**Required action:**
Please transcribe exactly, and only, the lines of the data below between the line holding "denote nothing at" and the line holding "in Elow; [congruence|lia]).", inclusive.

════════════════

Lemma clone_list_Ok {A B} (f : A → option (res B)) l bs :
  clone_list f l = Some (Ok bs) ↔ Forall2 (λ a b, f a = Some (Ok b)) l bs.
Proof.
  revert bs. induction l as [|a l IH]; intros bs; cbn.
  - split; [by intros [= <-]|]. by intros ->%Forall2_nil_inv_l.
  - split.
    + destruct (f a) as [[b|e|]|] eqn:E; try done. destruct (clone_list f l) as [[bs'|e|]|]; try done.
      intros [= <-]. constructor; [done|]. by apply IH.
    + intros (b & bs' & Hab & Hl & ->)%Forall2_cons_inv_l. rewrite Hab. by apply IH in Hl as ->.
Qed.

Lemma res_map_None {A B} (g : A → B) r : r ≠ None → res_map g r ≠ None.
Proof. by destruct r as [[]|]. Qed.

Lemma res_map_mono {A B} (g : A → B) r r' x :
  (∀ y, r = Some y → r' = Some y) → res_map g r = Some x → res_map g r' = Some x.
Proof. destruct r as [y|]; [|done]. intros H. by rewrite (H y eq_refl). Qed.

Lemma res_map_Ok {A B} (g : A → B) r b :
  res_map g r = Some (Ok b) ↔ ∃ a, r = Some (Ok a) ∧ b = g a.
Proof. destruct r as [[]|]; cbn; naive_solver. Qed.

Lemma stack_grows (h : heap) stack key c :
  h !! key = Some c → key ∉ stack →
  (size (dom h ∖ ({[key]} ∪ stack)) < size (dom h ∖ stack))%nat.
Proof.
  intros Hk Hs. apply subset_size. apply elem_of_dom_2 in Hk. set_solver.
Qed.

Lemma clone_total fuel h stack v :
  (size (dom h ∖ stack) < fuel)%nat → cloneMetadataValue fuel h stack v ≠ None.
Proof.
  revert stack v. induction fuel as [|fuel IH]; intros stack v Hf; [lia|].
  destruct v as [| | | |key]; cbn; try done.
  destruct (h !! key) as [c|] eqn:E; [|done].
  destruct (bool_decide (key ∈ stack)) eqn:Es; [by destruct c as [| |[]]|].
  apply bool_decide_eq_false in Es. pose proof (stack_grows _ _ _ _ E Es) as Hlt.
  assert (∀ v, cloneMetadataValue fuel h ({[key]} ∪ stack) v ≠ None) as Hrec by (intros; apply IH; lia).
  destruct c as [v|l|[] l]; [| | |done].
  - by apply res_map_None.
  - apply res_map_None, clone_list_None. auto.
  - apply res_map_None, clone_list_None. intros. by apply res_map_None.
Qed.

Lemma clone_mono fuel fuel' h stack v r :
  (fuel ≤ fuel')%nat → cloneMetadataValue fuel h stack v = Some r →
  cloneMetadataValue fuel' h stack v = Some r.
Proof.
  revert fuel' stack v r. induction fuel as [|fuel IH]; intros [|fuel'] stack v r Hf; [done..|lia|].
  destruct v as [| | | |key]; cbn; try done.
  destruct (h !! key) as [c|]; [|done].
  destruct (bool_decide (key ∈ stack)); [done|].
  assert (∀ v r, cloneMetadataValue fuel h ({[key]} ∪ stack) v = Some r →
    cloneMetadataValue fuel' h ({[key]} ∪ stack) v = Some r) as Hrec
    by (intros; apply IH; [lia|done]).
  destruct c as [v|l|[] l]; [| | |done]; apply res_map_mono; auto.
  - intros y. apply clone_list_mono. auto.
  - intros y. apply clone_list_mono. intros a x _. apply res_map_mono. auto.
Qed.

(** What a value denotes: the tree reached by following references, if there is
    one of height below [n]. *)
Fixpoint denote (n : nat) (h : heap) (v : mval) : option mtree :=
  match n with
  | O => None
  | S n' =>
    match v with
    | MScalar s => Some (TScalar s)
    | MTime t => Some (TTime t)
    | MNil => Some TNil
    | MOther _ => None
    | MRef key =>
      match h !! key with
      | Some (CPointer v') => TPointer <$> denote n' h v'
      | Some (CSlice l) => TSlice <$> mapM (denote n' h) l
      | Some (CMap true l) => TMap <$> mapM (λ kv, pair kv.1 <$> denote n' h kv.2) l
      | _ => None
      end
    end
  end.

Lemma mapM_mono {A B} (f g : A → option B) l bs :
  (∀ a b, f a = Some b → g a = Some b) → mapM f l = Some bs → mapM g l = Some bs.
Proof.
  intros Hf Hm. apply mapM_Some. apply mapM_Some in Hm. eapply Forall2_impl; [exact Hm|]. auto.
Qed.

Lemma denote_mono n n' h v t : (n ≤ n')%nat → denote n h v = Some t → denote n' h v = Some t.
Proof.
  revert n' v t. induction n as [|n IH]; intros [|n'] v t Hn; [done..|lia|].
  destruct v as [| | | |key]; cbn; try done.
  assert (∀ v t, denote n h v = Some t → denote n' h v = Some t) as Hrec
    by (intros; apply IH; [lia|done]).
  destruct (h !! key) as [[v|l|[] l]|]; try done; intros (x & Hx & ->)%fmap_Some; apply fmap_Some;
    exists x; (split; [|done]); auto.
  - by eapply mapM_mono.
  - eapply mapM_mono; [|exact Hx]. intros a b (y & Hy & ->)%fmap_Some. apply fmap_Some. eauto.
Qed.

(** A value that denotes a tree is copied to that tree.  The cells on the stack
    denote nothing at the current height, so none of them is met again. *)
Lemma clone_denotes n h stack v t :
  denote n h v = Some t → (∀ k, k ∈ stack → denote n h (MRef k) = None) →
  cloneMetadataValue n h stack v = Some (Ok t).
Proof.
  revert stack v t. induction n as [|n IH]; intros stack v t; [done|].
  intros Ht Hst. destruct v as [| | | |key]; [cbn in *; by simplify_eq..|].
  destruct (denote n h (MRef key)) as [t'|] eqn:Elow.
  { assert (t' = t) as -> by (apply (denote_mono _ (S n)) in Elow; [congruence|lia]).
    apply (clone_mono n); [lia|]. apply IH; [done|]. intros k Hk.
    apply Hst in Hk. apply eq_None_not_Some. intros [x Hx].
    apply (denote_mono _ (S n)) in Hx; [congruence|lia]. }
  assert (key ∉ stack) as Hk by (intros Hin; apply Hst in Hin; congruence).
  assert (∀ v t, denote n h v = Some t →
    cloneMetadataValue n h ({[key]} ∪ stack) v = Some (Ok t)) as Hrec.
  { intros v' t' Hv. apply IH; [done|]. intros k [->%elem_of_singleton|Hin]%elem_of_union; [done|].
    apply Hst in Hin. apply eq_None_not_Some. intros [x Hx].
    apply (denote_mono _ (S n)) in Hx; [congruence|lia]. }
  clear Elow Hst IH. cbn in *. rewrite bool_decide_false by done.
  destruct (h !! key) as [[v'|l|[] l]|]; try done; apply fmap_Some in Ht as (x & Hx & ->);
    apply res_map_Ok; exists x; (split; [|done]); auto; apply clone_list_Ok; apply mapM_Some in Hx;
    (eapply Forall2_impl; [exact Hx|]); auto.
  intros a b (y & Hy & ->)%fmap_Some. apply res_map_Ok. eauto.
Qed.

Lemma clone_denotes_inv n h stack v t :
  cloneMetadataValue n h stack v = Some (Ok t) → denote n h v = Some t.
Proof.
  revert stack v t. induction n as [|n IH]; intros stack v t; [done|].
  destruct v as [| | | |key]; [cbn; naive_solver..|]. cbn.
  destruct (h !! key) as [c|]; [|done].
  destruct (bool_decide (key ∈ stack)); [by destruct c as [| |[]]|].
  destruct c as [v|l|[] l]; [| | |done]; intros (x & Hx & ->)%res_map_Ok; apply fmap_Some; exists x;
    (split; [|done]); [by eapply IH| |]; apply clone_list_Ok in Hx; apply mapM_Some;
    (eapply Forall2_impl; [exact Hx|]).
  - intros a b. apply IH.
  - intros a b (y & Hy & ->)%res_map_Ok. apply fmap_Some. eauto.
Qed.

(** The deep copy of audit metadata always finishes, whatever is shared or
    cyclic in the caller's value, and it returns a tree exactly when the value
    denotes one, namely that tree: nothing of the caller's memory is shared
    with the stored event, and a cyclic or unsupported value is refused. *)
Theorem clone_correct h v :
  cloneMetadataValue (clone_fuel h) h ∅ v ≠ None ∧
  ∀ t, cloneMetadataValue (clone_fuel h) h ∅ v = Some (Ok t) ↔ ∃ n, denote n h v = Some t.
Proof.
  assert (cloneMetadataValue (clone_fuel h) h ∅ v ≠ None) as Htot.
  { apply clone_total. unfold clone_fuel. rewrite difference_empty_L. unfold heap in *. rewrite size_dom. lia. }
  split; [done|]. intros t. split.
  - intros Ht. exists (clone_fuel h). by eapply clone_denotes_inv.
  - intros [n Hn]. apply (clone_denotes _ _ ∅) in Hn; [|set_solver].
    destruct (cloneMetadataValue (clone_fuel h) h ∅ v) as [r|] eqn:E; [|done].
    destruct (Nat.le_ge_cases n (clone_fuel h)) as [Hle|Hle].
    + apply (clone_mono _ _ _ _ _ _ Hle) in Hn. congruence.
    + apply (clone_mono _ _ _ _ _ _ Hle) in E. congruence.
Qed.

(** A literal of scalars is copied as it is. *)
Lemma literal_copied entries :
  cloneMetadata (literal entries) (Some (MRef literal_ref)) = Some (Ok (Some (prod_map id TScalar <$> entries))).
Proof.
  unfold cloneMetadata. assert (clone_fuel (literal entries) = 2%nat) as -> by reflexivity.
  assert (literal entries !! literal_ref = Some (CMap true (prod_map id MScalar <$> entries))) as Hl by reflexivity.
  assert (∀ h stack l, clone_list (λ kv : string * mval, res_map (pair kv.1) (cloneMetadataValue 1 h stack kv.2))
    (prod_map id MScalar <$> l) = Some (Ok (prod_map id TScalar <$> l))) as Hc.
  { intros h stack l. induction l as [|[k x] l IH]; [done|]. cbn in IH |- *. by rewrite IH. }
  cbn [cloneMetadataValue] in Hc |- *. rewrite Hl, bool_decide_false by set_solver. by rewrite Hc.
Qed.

════════════════

**Answer below:**
    denote nothing at the current height, so none of them is met again. *)
Lemma clone_denotes n h stack v t :
  denote n h v = Some t → (∀ k, k ∈ stack → denote n h (MRef k) = None) →
  cloneMetadataValue n h stack v = Some (Ok t).
Proof.
  revert stack v t. induction n as [|n IH]; intros stack v t; [done|].
  intros Ht Hst. destruct v as [| | | |key]; [cbn in *; by simplify_eq..|].
  destruct (denote n h (MRef key)) as [t'|] eqn:Elow.
  { assert (t' = t) as -> by (apply (denote_mono _ (S n)) in Elow; [congruence|lia]).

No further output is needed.